L'Alta Scuola di Vienna tra fantasia e realtà
RACCONTO tratto dal libro “La milleduesima notte” di Joseph Roth (Adelphi Edizioni)
“... Lo Scia di Persia non lasciò il palco alla Spanische Reitschule (di Vienna – ndr). La sua scuderia a Teheran contava 2800 cavalli, ancora più scelti e più preziosi delle donne del suo harem: vi erano stalloni arabi, le cui groppe rilucevano come oro fulvo; cavalli bianchi del rinomato allevameto Jephtahan dal manto fine e morbido come la piuma; giumente egiziane mandate in dono del potente imano Arasbi Sur; cavalli delle steppe caucasiche, dono dello Zar di tutte le Russie; sauri di Pomerania acquistati con denaro sonante dall’avaro re di Prussia; animali semiselvaggi mandati di recente dalla puszta ungherese, inaccessibili a ogni mano d’uomo, sordi a ogni richiamo d’uomo, e tanto bizzarri da sbalzare di sella i migliori cavalieri di Persia.
Ma cos’erano tutti questi animali in confronto ai lipizzani della Spanische Reitschule? La banda militare installata sulla tribuna dirimpetto al palco suonò, dopo l’inno persiano, il Salvi Iddio. Per primo entrò cavalcando nell’arena un cavaliere in un costume persiano quale lo Scià aveva visto nei ritratti dei suoi avi, ma mai in Persia; portava un alto berretto di pelo d’agnello guarnito di cordoni dorati e intrecciati, un corto mantello azzurro ricamato d’oro che gli pendeva da una spalla, alti stivali rossi di cuoio greggio con speroni d’oro e una scimitarra turchesca al fianco. Una bardatura rosso sangue adornava la sua candida cavalcatura. Lo precedeva un araldo in livrea di seta bianca, cale bianche e scarpette rosse.
Al suono di una melodia persiana, che allo Scià sembrava ora di conoscere e ora no (era del maestro Nechwal), il cavallo bianco prese a eseguire movimenti pieni di eleganza e di spirito. Nelle gambe, negli zoccoli, nella testa, nella groppa: dovunque abitava la grazia. Nessuna parola, nessun suono, nessun accenno di comando! Era il cavaliere che comandava al cavallo o il cavallo al cavaliere? Intorno il silenzio era completo. Tutti i presenti trattenevano il respiro, sebbene sedessero così vicini all’arena che quasi potevano toccare cavallo e cavaliere, essi seguivano lo spettacolo con occhialetti e binocoli: non sembrava loro abbastanza vicino.

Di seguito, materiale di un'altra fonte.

(* ===== verification/PidOne.v ===== *)
(** * pid_1_signals: a wrapper that runs a program and gets its signals

    [src/pid_1_signals/src/wrapper.c]. The wrapper starts a binary, sets what SIGTERM and SIGINT do to itself and
    looks for the end of its child ten times. Whether a signal with its default action
    kills the wrapper depends on whether it is the first process of its namespace. *)
From stdpp Require Import base gmap list strings.
From Stdlib Require Import ZArith Lia.
From S2P Require Import Prelude Prog Sys Family Text.

Definition EXIT_SUCCESS : Z := 0.
Definition EXIT_FAILURE : Z := 1.
Definition SIGINT : Z := 2.
Definition SIGTERM : Z := 15.

Inductive disposition : Type := SIG_DFL | SIG_IGN | Signal_pass_handler.

Inductive wrE : Type -> Type :=
| Fork : wrE Z
| Execl (binary : string) : wrE unit               (* only failure returns *)
| Perror (s : string) : wrE unit
| Eprintf (s : string) : wrE unit
| Printf (text : list Z) : wrE unit
| Fflush : wrE unit
| Getpid : wrE Z
| Kill (pid sig : Z) : wrE unit
| Sigaction (sig : Z) (d : disposition) : wrE unit
| Waitpid (pid : Z) : wrE (Z * Z)                  (* with WNOHANG: the result and the status *)
| Sleep (seconds : Z) : wrE unit
| Load_child_pid : wrE Z
| Store_child_pid (pid : Z) : wrE unit.

Abbreviation wrM := (prog wrE).

Definition signal_pass_handler (signo : Z) : wrM unit :=
  child_pid <- trigger Load_child_pid ;;
  if 0 <? child_pid then trigger (Kill child_pid signo) else Ret tt.

(** The macros on a status. *)
Definition WIFEXITED (status : Z) : bool := Z.land status 127 =? 0.
Definition WEXITSTATUS (status : Z) : Z := Z.land (Z.shiftr status 8) 255.

(** One turn of the loop that waits. *)
Definition wait_turn (pid : Z) (i : Z) : wrM (Z + Z) :=
  if 10 <=? i then trigger (Printf (line [bytes_of "Timeout after 10 seconds"])) ;; Ret (inr EXIT_SUCCESS)
  else
  r <- trigger (Waitpid pid) ;;
  if r.1 =? pid
  then
    trigger (Printf (line [bytes_of "Child exited"])) ;;
    Ret (inr (if WIFEXITED r.2 then WEXITSTATUS r.2 else EXIT_FAILURE))
  else
  trigger (Sleep 1) ;;
  Ret (inl (i + 1)).

(** The mode as an action, if it is one; [None] inside leaves the signals alone. *)
Definition action_of (mode : string) : option (option disposition) :=
  if bool_decide (mode = "--default"%string) then Some None
  else if bool_decide (mode = "--ignore"%string) then Some (Some SIG_IGN)
  else if bool_decide (mode = "--no-ignore"%string) then Some (Some SIG_DFL)
  else if bool_decide (mode = "--pass"%string) then Some (Some Signal_pass_handler)
  else None.

(** [args] are [argv[1]] and on. Eleven turns end every run of the loop. *)
Definition main (args : list string) : wrM Z :=
  match args with
  | [mode; binary] =>
      pid <- trigger Fork ;;
      if pid =? -1 then trigger (Perror "fork") ;; Ret EXIT_FAILURE
      else if pid =? 0
      then trigger (Execl binary) ;; trigger (Perror "execl") ;; Halt (Exited EXIT_FAILURE)
      else
      trigger (Store_child_pid pid) ;;
      let wait :=
        me <- trigger Getpid ;;
        trigger (Printf (line [bytes_of "Wrapper PID: "; dec me; bytes_of ", Child PID: "; dec pid;
                               bytes_of ", Mode: "; bytes_of mode])) ;;
        me <- trigger Getpid ;;
        me' <- trigger Getpid ;;
        trigger (Printf (line [bytes_of "Send signal to wrapper: kill -INT "; dec me;
                               bytes_of "  (or kill -TERM "; dec me'; bytes_of ")"])) ;;
        trigger Fflush ;;
        loop 11 (wait_turn pid) 0 in
      match action_of mode with
      | Some None => wait
      | Some (Some sa) => trigger (Sigaction SIGTERM sa) ;; trigger (Sigaction SIGINT sa) ;; wait
      | None => trigger (Eprintf "Invalid mode: ") ;; trigger (Kill pid SIGTERM) ;; Ret EXIT_FAILURE
      end
  | _ => trigger (Eprintf "Usage: ") ;; Ret EXIT_FAILURE
  end.

(** ** The wrapper and its signals *)

(** What happens from one look at the child to the next: the status of the child if it is gone, otherwise
    the signals that arrive. Only SIGTERM and SIGINT are modelled. *)
Record second := MkSecond { gone : option Z; arriving : list Z }.

Record wrapper := MkWrapper {
  term : disposition;
  int : disposition;
  child_pid : Z;
  ahead : list second;
  sent : list (Z * Z) }.

Section Signals.
(** The number the fork answers, and whether the wrapper is the first process. *)
Context (child me : Z) (first : bool).

Definition action (w : wrapper) (sig : Z) : disposition := if sig =? SIGTERM then term w else int w.

(** Operations other than sleeping; nothing arrives here. *)
Definition wr_calls (nap : wrapper -> outcome (unit * wrapper) unit) : handler wrE (unit * wrapper) := fun R e s =>
  let '(u, w) := s in
  match e in wrE R return outcome (unit * wrapper) R with
  | Fork => Done child s
  | Execl _ | Perror _ | Eprintf _ | Printf _ | Fflush => Done tt s
  | Getpid => Done me s
  | Kill pid sig => Done tt (u, MkWrapper (term w) (int w) (child_pid w) (ahead w) (sent w ++ [(pid, sig)]))
  | Sigaction sig d =>
      Done tt (u, if sig =? SIGTERM then MkWrapper d (int w) (child_pid w) (ahead w) (sent w)
                  else MkWrapper (term w) d (child_pid w) (ahead w) (sent w))
  | Waitpid pid =>
      Done (match ahead w with MkSecond (Some status) _ :: _ => (pid, status) | _ => (0, 0) end) s
  | Sleep _ => nap w
  | Load_child_pid => Done (child_pid w) s
  | Store_child_pid pid => Done tt (u, MkWrapper (term w) (int w) pid (ahead w) (sent w))
  end.

(** The kernel drops a signal with its default action for the first process of a namespace. *)
Definition deliver (w : wrapper) (sig : Z) : outcome (unit * wrapper) unit :=
  if negb ((sig =? SIGTERM) || (sig =? SIGINT)) then Stopped Undefined (tt, w)
  else
  match action w sig with
  | SIG_DFL => if first then Done tt (tt, w) else Stopped (Signaled sig) (tt, w)
  | SIG_IGN => Done tt (tt, w)
  | Signal_pass_handler => run (wr_calls (fun w => Done tt (tt, w))) (signal_pass_handler sig) (tt, w)
  end.

Fixpoint deliver_all (w : wrapper) (sigs : list Z) : outcome (unit * wrapper) unit :=
  match sigs with
  | [] => Done tt (tt, w)
  | sig :: sigs' => obind (deliver w sig) (fun _ s => deliver_all s.2 sigs')
  end.

(** A signal that is handled ends the sleep early; the loop does not look at what is left. *)
Definition nap (w : wrapper) : outcome (unit * wrapper) unit :=
  match ahead w with
  | [] => Done tt (tt, w)
  | sec :: rest => deliver_all (MkWrapper (term w) (int w) (child_pid w) rest (sent w)) (arriving sec)
  end.

Definition wr_h : handler wrE (unit * wrapper) := wr_calls nap.
Definition fresh (turns : list second) : wrapper := MkWrapper SIG_DFL SIG_DFL 0 turns [].

(** The signals that arrive in the first [n] turns while the child lives, and the status that ends them. *)
Fixpoint heard (n : nat) (turns : list second) : list Z * option Z :=
  match n, turns with
  | S m, MkSecond (Some status) _ :: _ => ([], Some status)
  | S m, MkSecond None sigs :: turns' => let '(l, r) := heard m turns' in (sigs ++ l, r)
  | _, _ => ([], None)
  end.

Definition verdict (status : option Z) : Z :=
  match status with
  | None => EXIT_SUCCESS
  | Some status => if WIFEXITED status then WEXITSTATUS status else EXIT_FAILURE
  end.

Definition known (turns : list second) : Prop :=
  Forall (fun t => Forall (fun s => s = SIGTERM \/ s = SIGINT) (arriving t)) turns.

(** With both signals set to [d]. *)
Definition under (d : disposition) (w : wrapper) : Prop := term w = d /\ int w = d /\ child_pid w = child.

(** The signals [sigs], one after the other: the first kills, or all are dropped or passed on. *)
Definition lethal (d : disposition) : bool := match d with SIG_DFL => negb first | _ => false end.
Definition passed (d : disposition) (sigs : list Z) : list (Z * Z) :=
  match d with Signal_pass_handler => map (pair child) sigs | _ => [] end.

Lemma deliver_all_spec d w sigs : 0 < child -> under d w ->
  Forall (fun s => s = SIGTERM \/ s = SIGINT) sigs ->
  deliver_all w sigs =
  match sigs with
  | s :: _ => if lethal d then Stopped (Signaled s) (tt, w)
              else Done tt (tt, MkWrapper d d child (ahead w) (sent w ++ passed d sigs))
  | [] => Done tt (tt, w)
  end.
Proof.
  intros Hc Hu Hs. revert w Hu. induction Hs as [| s sigs Hs Hss IH]; intros w (Ht & Hi & Hp); [done |].
  assert (action w s = d) as Ha by (unfold action; by destruct (s =? SIGTERM)).
  cbn [deliver_all]. unfold deliver. rewrite Ha.
  replace (negb ((s =? SIGTERM) || (s =? SIGINT))) with false
    by (destruct Hs as [-> | ->]; done).
  assert (forall w', w' = MkWrapper d d child (ahead w) (sent w ++ passed d [s]) ->
    deliver_all w' sigs = match sigs with
      | s' :: _ => if lethal d then Stopped (Signaled s') (tt, w')
                   else Done tt (tt, MkWrapper d d child (ahead w) (sent w ++ passed d (s :: sigs)))
      | [] => Done tt (tt, w') end) as Hw.
  { intros w' ->. rewrite IH by (by repeat split). destruct sigs as [| s' sigs]; [done |]. cbn [ahead sent].
    destruct (lethal d); [done |]. rewrite <-app_assoc. by destruct d. }
  assert (w = MkWrapper d d child (ahead w) (sent w)) as Hw0 by (destruct w; cbn in *; by subst).
  unfold lethal in *. destruct d; cbn [passed] in *.
  - destruct first; cbn [negb obind snd]; [| done].
    rewrite Hw by (rewrite app_nil_r; exact Hw0). destruct sigs; [by rewrite app_nil_r, <-Hw0 | done].
  - cbn [obind snd]. rewrite Hw by (rewrite app_nil_r; exact Hw0). destruct sigs; [by rewrite app_nil_r, <-Hw0 | done].
  - cbn -[Z.ltb]. rewrite Hp, (proj2 (Z.ltb_lt 0 child)) by done. cbn -[Z.ltb deliver_all].
    rewrite Ht, Hi, Hp, Hw by done. by destruct sigs.
Qed.
Lemma wait_spec d n i w : 0 < child -> i = 10 - Z.of_nat n -> (n <= 10)%nat -> under d w -> known (ahead w) ->
  exists w',
  run wr_h (loop (S n) (wait_turn child) i) (tt, w) =
  (let '(sigs, status) := heard n (ahead w) in
   match sigs with
   | s :: _ => if lethal d then Stopped (Signaled s) (tt, w') else Done (verdict status) (tt, w')
   | [] => Done (verdict status) (tt, w')
   end) /\
  sent w' = sent w ++ passed d (heard n (ahead w)).1.
Proof.
  intros Hc. revert i w. induction n as [| n IH]; intros i w Hi Hn Hu Hk.
  { subst i. cbn. exists w. split; [done |]. unfold passed. destruct d; by rewrite app_nil_r. }
  assert (forall l, l ++ passed d [] = l) as Hnil by (intros; unfold passed; destruct d; cbn; by rewrite app_nil_r).
  assert ((10 <=? i) = false) as Hlt by (apply Z.leb_gt; lia).
  change (loop (S (S n)) (wait_turn child) i) with (r <- wait_turn child i ;;
    match r with inl s' => loop (S n) (wait_turn child) s' | inr a => Ret a end).
  rewrite run_bind. unfold wait_turn at 1. rewrite Hlt, run_bind, run_trigger.
  unfold wr_h at 1. cbn [wr_calls obind].
  destruct (ahead w) as [| [[status |] sigs] turns] eqn:Ha; cbn [fst snd].
  - rewrite (proj2 (Z.eqb_neq 0 child)), run_bind, run_trigger by lia. unfold wr_h at 1. cbn [wr_calls].
    unfold nap. rewrite Ha. cbn [obind run]. destruct (IH (i + 1) w) as (w' & -> & Hs); [lia | lia | done | by rewrite Ha |].
    exists w'. rewrite Ha in *. cbn [heard]. by destruct n.
  - rewrite Z.eqb_refl. exists w. cbn. by rewrite Hnil.
  - rewrite (proj2 (Z.eqb_neq 0 child)), run_bind, run_trigger by lia. unfold wr_h at 1. cbn [wr_calls].
    unfold nap. rewrite Ha. cbn [arriving].
    destruct Hu as (Ht & Hin & Hp). inversion Hk as [| ? ? Hk1 Hk2]; subst. cbn [arriving] in Hk1.
    rewrite (deliver_all_spec (term w)) by (done || by repeat split). rewrite Hp, Hin. cbn [ahead sent].
    set (w1 := MkWrapper (term w) (term w) child turns (sent w ++ passed (term w) sigs)).
    destruct (IH (10 - Z.of_nat (S n) + 1) w1) as (w' & Hr & Hs); [lia | lia | done | done |].
    cbn [heard]. cbn [w1 ahead] in Hr, Hs. destruct (heard n turns) as [l st] eqn:Hh. cbn [fst] in Hs |- *.
    destruct (lethal (term w)) eqn:Hd.
    + destruct sigs as [| s sigs]; [exists w' | eexists]; cbn [obind run app] in *.
      * unfold w1 in Hr, Hs. rewrite Hnil in Hr. rewrite Hr. cbn [sent] in Hs. by rewrite Hnil in Hs.
      * split; [reflexivity |]. cbn [sent]. by destruct (term w); rewrite ?app_nil_r.
    + exists w'. assert (obind match sigs with
        | [] => Done () ((), MkWrapper (term w) (term w) child turns (sent w))
        | s :: _ => Done () ((), w1) end (fun (_ : unit) w'0 => run wr_h (Ret (inl (10 - Z.of_nat (S n) + 1))) w'0) =
        Done (inl (10 - Z.of_nat (S n) + 1)) ((), w1)) as ->.
      { destruct sigs; [| done]. unfold w1. by rewrite Hnil. }
      cbn [obind]. rewrite Hr. split; [by destruct sigs, l |]. rewrite Hs. unfold w1. cbn [sent].
      rewrite <-app_assoc. f_equal. unfold passed. destruct (term w); [done.. | by rewrite map_app].
Qed.

(** C33. A wrapper in one of the four modes looks for its child at most ten times. It ends with the child's status, with failure when the child
    died of a signal, and with success when it gave up, the child still running. Until then
    SIGTERM and SIGINT kill it by default, or are dropped if it is the first process; with
    [--ignore] they are dropped, and with [--pass] all are sent on to the child, in their order. Any
    other mode sends the child SIGTERM and fails. The README says of the test in a container that the
    wrapper exits on SIGTERM in the default mode; it is the first process there, and drops it. *)
Theorem wrapper_spec mode binary turns : 0 < child -> known turns ->
  let w0 := MkWrapper SIG_DFL SIG_DFL 0 turns [] in
  let '(sigs, status) := heard 10 turns in
  match action_of mode with
  | Some a =>
      let d := default SIG_DFL a in
      exists w, sent w = passed d sigs /\
        run wr_h (main [mode; binary]) (tt, w0) =
        match sigs with
        | s :: _ => if lethal d then Stopped (Signaled s) (tt, w) else Done (verdict status) (tt, w)
        | [] => Done (verdict status) (tt, w)
        end
  | None => exists w, sent w = [(child, SIGTERM)] /\
        run wr_h (main [mode; binary]) (tt, w0) = Done EXIT_FAILURE (tt, w)
  end.
Proof.
  intros Hc Hk w0. pose proof (fun d w => wait_spec d 10 0 w Hc eq_refl (le_n 10)) as Hw.
  destruct (heard 10 turns) as [sigs status] eqn:Hh.
  unfold main. cbn [bind trigger run]. unfold wr_h. cbn [wr_calls obind].
  rewrite (proj2 (Z.eqb_neq child (-1))), (proj2 (Z.eqb_neq child 0)) by lia. cbn [bind run].
  assert (forall d, exists w', run wr_h (loop 11 (wait_turn child) 0) (tt, MkWrapper d d child turns []) =
    match sigs with
    | s :: _ => if lethal d then Stopped (Signaled s) (tt, w') else Done (verdict status) (tt, w')
    | [] => Done (verdict status) (tt, w')
    end /\ sent w' = passed d sigs) as Hd.
  { intros d. destruct (Hw d (MkWrapper d d child turns [])) as (w' & Hr & Hs); [done.. |].
    cbn [ahead] in Hr, Hs. rewrite Hh in Hr, Hs. exists w'. by rewrite Hr. }
  destruct (action_of mode) as [[sa |] |].
  - destruct (Hd sa) as (w' & Hr & Hs). exists w'. split; [done |]. etransitivity; [| exact Hr]. reflexivity.
  - destruct (Hd SIG_DFL) as (w' & Hr & Hs). exists w'. split; [done |]. etransitivity; [| exact Hr]. reflexivity.
  - by exists (MkWrapper SIG_DFL SIG_DFL child turns [(child, SIGTERM)]).
Qed.
End Signals.

(** Two signals are passed on before the child is seen to have died of the second. *)
Lemma wrapper_spec_witness : exists w, sent w = [(7, SIGTERM); (7, SIGINT)] /\
  run (wr_h 7 1 true) (main ["--pass"; "/bin/app"]%string)
    (tt, MkWrapper SIG_DFL SIG_DFL 0 [MkSecond None [SIGTERM]; MkSecond None [SIGINT]; MkSecond (Some 2) []] []) =
  Done EXIT_FAILURE (tt, w).
Proof.
  assert (known [MkSecond None [SIGTERM]; MkSecond None [SIGINT]; MkSecond (Some 2) []]) as Hk
    by (repeat constructor; cbn; auto).
  exact (wrapper_spec 7 1 true "--pass" "/bin/app" _ eq_refl Hk).
Defined.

Il cavallo bianco drizzò gli orecchi; pareva trovasse diletto in quel silenzio. Il suo grande occhio bruno, umido, intelligente osservava di tanto in tanto i signori e le dame seduti in cerchio, li esaminava fiducioso e superbo, senza aspettare alcun applauso come fanno invece i cavalli nel circo. Solo una volta levò lo sguardo verso il palco di Sua Maestà, il signore della Persia, come se volesse di sfuggita informarsi di colui per il quale era stato mandato là; sereno e orgoglioso sollevò la zampa anteriore destra, ma solo un poco, quasi salutasse un suo pari. Poi si girò una volta su se stesso come la musica sembrava comandare. Poi ancora percorse leggero sugli zoccoli il tappeto rosso e all’improvviso, al suono dei piatti, spiccò un salto stupefacente e tuttavia nobilmente misurato, pur nella giocata baldanza. Si fermò di colpo, attese un attimo il dolce suono del flauto e, quando questo venne, lo seguì docile con trotto morbido, addirittura vellutato, in uno zig-zag appena accennato, quasi cedesse all’umore dell’Oriente. Per un poco la musica tacque e, in quella pausa di silenzio, si udì soltanto il lieve, delicato battere degli zoccoli sul tappeto. Nel grande harem dello Scià di Persia nessuna delle sue donne, per quanto egli potesse ricordare, aveva mostrato tanta grazia, dignità, leggiadria, bellezza quanto questo lipizzano della scuderia della Imperial Regia Maestà Apostolica.
Lo Scià aspettò la fine del programma con impazienza. La tranquilla eleganza degli altri animali che gli furono presentati, la loro grazia intelligente, i loro meravigliosi agili corpi che attiravano dedizione, fraternità, amore: la loro forte mitezza e la loro soave forza... Lo Scià pensava solo al primo cavallo.
“Compra quel cavallo” disse al Gran Visir.
Il Gran Visir corse alle scuderie, ma il direttore Turling, con la dignità di un imperial-regio ministro, gli disse: “Eccellenza, noi non vendiamo niente: noi regaliamo soltanto... se Sua Maestà il nostro Imperatore lo permette”.
Ma nessuno osò chiederlo a Sua Maestà".